Some of the judges in the appeals court, notably Malcolm Wallis, bristled at the challenge to his December 2017 arrest at a plush Cape Town home. He called Kouwenhoven’s arguments “ridiculous” and doubted an arrest by daylight in summer could be deemed a raid at dawn, as claimed by the applicant’s lawyers.
Kouwenhoven’s counsel insisted they were not seeking to ensure a safe haven for war criminals in SA. They argued Kouwenhoven’s case raised vital questions of law, concerning what constituted “jurisdiction” and the onus on SA authorities when a country sought a fugitive’s extradition but the final request was pending.
‘Safe haven’
Kouwenhoven’s heads of argument in one of the SCA appeals began: “This case is about holding public officials to their word, and to account.”
His lawyers tackled an SA warrant of arrest, founded on a provisional plea from the Netherlands for his extradition from SA. “[W]e submit the warrant was invalid and unconstitutional and should have been set aside,” they argued.

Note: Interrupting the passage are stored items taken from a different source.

(** C3 (as amended).  The degrees of all entities add up to the number of
    relationship endpoints that are registered entities: never more than
    twice the number of relationships, and exactly twice that number when
    every relationship joins two registered entities.  This is the case of
    every graph a call of the ingestion with an API key leaves, from any
    state, on any input and with any provider. *)
Theorem handshake :
  (∀ (num : Type) (nodesMap : gmap string (gmap string (value num)))
     (edges : list edge),
     total_degree (degrees nodesMap edges)
     = registered_endpoints nodesMap edges ∧
     total_degree (degrees nodesMap edges) ≤ 2 * length edges ∧
     (endpoints_registered nodesMap edges →
      total_degree (degrees nodesMap edges) = 2 * length edges)) ∧
  (∀ (num : Type) (N : Number num) (env : Env num) (s : AppState num),
     truthy (OPENAI_API_KEY env) = true →
     let s' := exec (ingestAll env) s in
     endpoints_registered (nodesMap s') (edges s') ∧
     total_degree (degrees (nodesMap s') (edges s')) = 2 * length (edges s')).
Proof.
  split.
  - intros num nodesMap edges. rewrite degrees_total. split; [done|]. split.
    + apply registered_endpoints_le.
    + apply registered_endpoints_all.
  - intros num N env s Hkey s'. split.
    + pose proof (ingestAll_wired env s Hkey) as Hw.
      unfold wired in Hw. exact Hw.
    + exact (ingestAll_handshake env s Hkey).
Qed.

(** C3 on the scenario (one relationship between the two entities, degrees
    1 and 1) and on the graph built from the demonstration boxes (three
    relationships). *)
Lemma handshake_witness :
  total_degree (degrees exact_nodes [occurs_in]) = 2%nat ∧
  total_degree
    (degrees (nodesMap (exec (ingestAll demo_env) demo_mounted))
             (edges (exec (ingestAll demo_env) demo_mounted)))
  = 6%nat.
Proof.
  assert (Hreg : endpoints_registered exact_nodes [occurs_in]).
  { repeat constructor; simpl; eexists; reflexivity. }
  split.
  - exact (proj2 (proj2 (proj1 handshake R exact_nodes [occurs_in])) Hreg).
  - destruct (proj2 handshake float Binary64 demo_env demo_mounted eq_refl)
      as [_ Hsum].
    rewrite Hsum. vm_compute. reflexivity.
Defined.

(** C3 as stated fails: the loop skips an endpoint that is not a key of the
    store, so one relationship towards the unregistered "location:Y" gives a
    degree sum of 1, not 2. *)
Lemma handshake_fails_on_dangling_endpoint :
  total_degree (degrees exact_nodes [dangling]) = 1%nat ∧
  total_degree (degrees exact_nodes [dangling]) ≠ 2 * length [dangling].
Proof.
  assert (Hone : total_degree (degrees exact_nodes [dangling]) = 1%nat).
  { rewrite degrees_total. reflexivity. }
  split; [exact Hone|]. rewrite Hone. simpl. lia.
Qed.

(** ** The scenarios of the specification, run in binary64 *)

(** One event of severity 0.9 in region X: two entities, one relationship,
    centrality 1 and risk 0.95 for the event. *)
Lemma scenario_single_event :
  let s := exec (ingestAll demo_env) (mounted [] [demo_event] [] "") in
  size (nodesMap s) = 2%nat ∧
  edges s = [ {| source := "event:event_demo_1"; target := "location:X";
                 relation := "OCCURS_IN" |} ] ∧
  metrics demo_env (nodesMap s) (edges s) !! "event:event_demo_1"
  = Some {| degree_centrality := 1%float;
            risk_score := 0x1.e666666666666p-1%float |}.
Proof. split; [|split]; vm_compute; reflexivity. Qed.

(** The demonstration boxes, ingested and then queried: the paper and the
    policy both score 1 against the question and keep the order in which
    their embeddings were stored, ahead of the event, which scores 0. *)
Lemma scenario_ranking :
  let s := exec (submitRagQuery demo_env)
             (exec (ingestAll demo_env) demo_mounted) in
  (embeddingsRef s).*1
  = ["paper:arxiv_demo_1"; "event:event_demo_1"; "policy:policy_demo_1"] ∧
  (λ c, (c !! "id", c !! "similarity")) <$> ragContexts s
  = [ (Some (VStr "paper:arxiv_demo_1"), Some (VNum 1%float));
      (Some (VStr "policy:policy_demo_1"), Some (VNum 1%float));
      (Some (VStr "event:event_demo_1"), Some (VNum 0%float)) ].
Proof. split; vm_compute; reflexivity. Qed.

(** ** Vectors of different lengths, and the range of the similarity *)

Lemma zip_common_prefix {A B} (a : list A) (b : list B) :
  zip a b = zip (take (length b) a) (take (length a) b).
Proof.
  revert b. induction a as [|x a IH]; intros [|y b]; simpl; [done..|].
  by rewrite <-IH.
Qed.

(** X2.  Dot product of unequal lengths.  In either arithmetic, [dot] reads
    the two arrays up to the length of the shorter one and no further: it is
    the dot product of the two prefixes of that length, whatever follows in
    the longer array. *)
Theorem dot_common_prefix {num : Type} `{Number num} (a b : list num) :
  dot a b = dot (take (length b) a) (take (length a) b).
Proof. unfold dot. by rewrite <-zip_common_prefix. Qed.

Lemma dot_acc (a b : list R) (acc : R) :
  fold_left (λ s p, s + p.1 * p.2)%R (zip a b) acc
  = (acc + fold_left (λ s p, s + p.1 * p.2) (zip a b) 0)%R.
Proof.
  revert b acc. induction a as [|x a IH]; intros [|y b] acc; simpl; try lra.
  rewrite IH, (IH _ (0 + x * y)%R). lra.
Qed.

Lemma dot_comm_exact (a b : list R) : dot a b = dot b a.
Proof.
  unfold dot; simpl. revert b. induction a as [|x a IH]; intros [|y b]; simpl; try done.
  rewrite dot_acc, (dot_acc b a). rewrite IH. lra.
Qed.

(** The inequality of Cauchy and Schwarz, on the common prefix. *)
Lemma cauchy_schwarz (a b : list R) :
  (dot a b * dot a b
   <= fold_left (λ s x, s + x * x) a 0 * fold_left (λ s x, s + x * x) b 0)%R.
Proof.
  unfold dot; simpl. revert b. induction a as [|x a IH]; intros [|y b]; simpl.
  - lra.
  - lra.
  - pose proof (sum_squares_nonneg (x :: a)) as Hx. simpl in Hx. nra.
  - rewrite dot_acc, (sum_squares_acc a), (sum_squares_acc b).
    specialize (IH b).
    pose proof (sum_squares_nonneg a) as HA. pose proof (sum_squares_nonneg b) as HB.
    set (A := fold_left _ a 0%R) in *. set (B := fold_left _ b 0%R) in *.
    set (D := fold_left _ (zip a b) 0%R) in *.
    assert (2 * (x * y) * D <= A * (y * y) + B * (x * x))%R as Hk.
    { destruct (Req_dec A 0) as [HA0|HA0].
      - assert (D = 0)%R by nra. subst A. rewrite HA0 in *. nra.
      - assert (0 < A)%R by lra.
        pose proof (Rle_0_sqr (A * y - D * x)) as Hs. unfold Rsqr in Hs.
        assert (A * (2 * (x * y) * D) <= A * (A * (y * y) + B * (x * x)))%R by nra.
        apply Rmult_le_reg_l with A; done. }
    nra.
Qed.

Lemma cosineSim_range_exact (a b : list R) :
  (-1 <= cosineSim a b <= 1)%R.
Proof.
  unfold cosineSim, norm; simpl.
  pose proof (sum_squares_nonneg a) as HA. pose proof (sum_squares_nonneg b) as HB.
  pose proof (cauchy_schwarz a b) as Hcs.
  set (A := fold_left _ a 0%R) in *. set (B := fold_left _ b 0%R) in *.
  destruct (bool_decide_reflect (sqrt A = 0%R)) as [|Hna]; simpl; [lra|].
  destruct (bool_decide_reflect (sqrt B = 0%R)) as [|Hnb]; simpl; [lra|].
  pose proof (sqrt_pos A). pose proof (sqrt_pos B).
  assert (0 < sqrt A * sqrt B)%R as Hpos by nra.
  pose proof (sqrt_sqrt A HA) as HsA. pose proof (sqrt_sqrt B HB) as HsB.
  set (D := dot a b) in *. set (p := (sqrt A * sqrt B)%R) in *.
  assert (D * D <= p * p)%R as Hle by (unfold p; nra).
  assert (- p <= D <= p)%R as [Hlo Hhi] by nra.
  split.
  - apply Rmult_le_reg_r with p; [done|]. unfold Rdiv.
    rewrite Rmult_assoc, Rinv_l by lra. lra.
  - apply Rmult_le_reg_r with p; [done|]. unfold Rdiv.
    rewrite Rmult_assoc, Rinv_l by lra. lra.
Qed.

(** X3.  Range of the similarity.  In exact arithmetic [cosineSim] lies
    between -1 and 1 for all vectors, of equal length or not (the norms are
    taken over the whole arrays, the dot product over the common prefix).
    The arithmetic of the engine does not keep this range: in binary64 the
    similarity of [1, 1, 1] to itself is above 1, and that of [2^600] to
    itself is NaN. *)
Theorem cosineSim_bounded :
  (∀ a b : list R, (-1 <= cosineSim a b <= 1)%R) ∧
  cosineSim [1; 1; 1]%float [1; 1; 1]%float = 0x1.0000000000001p+0%float ∧
  PrimFloat.ltb 1 (cosineSim [1; 1; 1]%float [1; 1; 1]%float) = true ∧
  cosineSim [0x1p600]%float [0x1p600]%float = nan.
Proof.
  split; [exact cosineSim_range_exact|]. repeat split; reflexivity.
Qed.

(** X4.  Symmetry of the similarity.  In exact arithmetic [cosineSim a b] and
    [cosineSim b a] are the same number. *)
Theorem cosineSim_symmetric (a b : list R) : cosineSim a b = cosineSim b a.
Proof.
  unfold cosineSim. rewrite (dot_comm_exact a b), orb_comm.
  cbv zeta. destruct (falsy (norm b) || falsy (norm a)); [done|].
  unfold ndiv, nmul, Exact. by rewrite (Rmult_comm (norm a) (norm b)).
Qed.

(** ** Strings *)

Lemma string_app_cons (c : ascii) (a b : string) :
  String c a +:+ b = String c (a +:+ b).
Proof. reflexivity. Qed.

Lemma string_app_nil_l (b : string) : "" +:+ b = b.
Proof. reflexivity. Qed.

Lemma string_app_nil_r (s : string) : s +:+ "" = s.
Proof. induction s as [|c s IH]; [done|by rewrite string_app_cons, IH]. Qed.

Lemma string_app_assoc (a b c : string) : (a +:+ b) +:+ c = a +:+ (b +:+ c).
Proof. induction a as [|x a IH]; [done|by rewrite !string_app_cons, IH]. Qed.

Lemma string_rev_app_spec (a b : string) : String.rev_app a b = String.rev a +:+ b.
Proof.
  unfold String.rev. revert b. induction a as [|x a IH]; intros b; simpl; [done|].
  rewrite IH, (IH (String x "")), string_app_assoc. done.
Qed.

Lemma string_rev_app_distr (a b : string) :
  String.rev (a +:+ b) = String.rev b +:+ String.rev a.
Proof.
  induction a as [|x a IH]; [by rewrite string_app_nil_l, string_app_nil_r|].
  rewrite string_app_cons. unfold String.rev at 1 3. simpl.
  rewrite !string_rev_app_spec, IH, string_app_assoc. done.
Qed.

Lemma string_rev_involutive (s : string) : String.rev (String.rev s) = s.
Proof.
  induction s as [|x s IH]; [done|].
  unfold String.rev at 2. simpl. rewrite string_rev_app_spec, string_rev_app_distr, IH. done.
Qed.

Lemma string_length_app (a b : string) :
  String.length (a +:+ b) = (String.length a + String.length b)%nat.
Proof.
  induction a as [|x a IH]; [done|]. rewrite string_app_cons. simpl. by rewrite IH.
Qed.

Lemma string_length_rev (s : string) : String.length (String.rev s) = String.length s.
Proof.
  induction s as [|x s IH]; [done|].
  unfold String.rev. simpl. rewrite string_rev_app_spec, string_length_app.
  rewrite IH. simpl. lia.
Qed.

Lemma without_prefix_spec (p s r : string) :
  without_prefix p s = Some r ↔ s = p +:+ r.
Proof.
  revert s. induction p as [|a p IH]; intros s.
  - rewrite string_app_nil_l. simpl. split; congruence.
  - rewrite string_app_cons. destruct s as [|b s]; simpl; [done|].
    destruct (Ascii.eqb_spec a b) as [->|Hab].
    + rewrite IH. split; congruence.
    + split; [done|]. intros [=]. done.
Qed.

The SCA was unconvinced.
Kouwenhoven remains at large, despite the double blow in the appeals court in September.
“The extradition should — after so many years — take place at the earliest possible occasion […] this has been a very difficult and extremely long legal process,” said Slijper.
“That’s an important step in ensuring that SA doesn’t become a safe haven for these perpetrators of international crimes […] now, finally, extradition proceedings can continue,” said Kisla.
The department of justice in the Netherlands said via the embassy in Pretoria that Dutch authorities are “observing the SA procedures in this matter with great interest, and are in close contact with relevant SA authorities”.
De Vries said both governments must take responsibility. “If somebody like Kouwenhoven could walk […] we really should ask ourselves where our justice systems fail,” said De Vries.
The latest developments mean the only remaining legal avenue available to Kouwenhoven in SA is to tackle the SCA’s rulings in the Constitutional Court. Kouwenhoven’s legal representatives did not respond to a question on whether he intends to appeal the SCA rulings.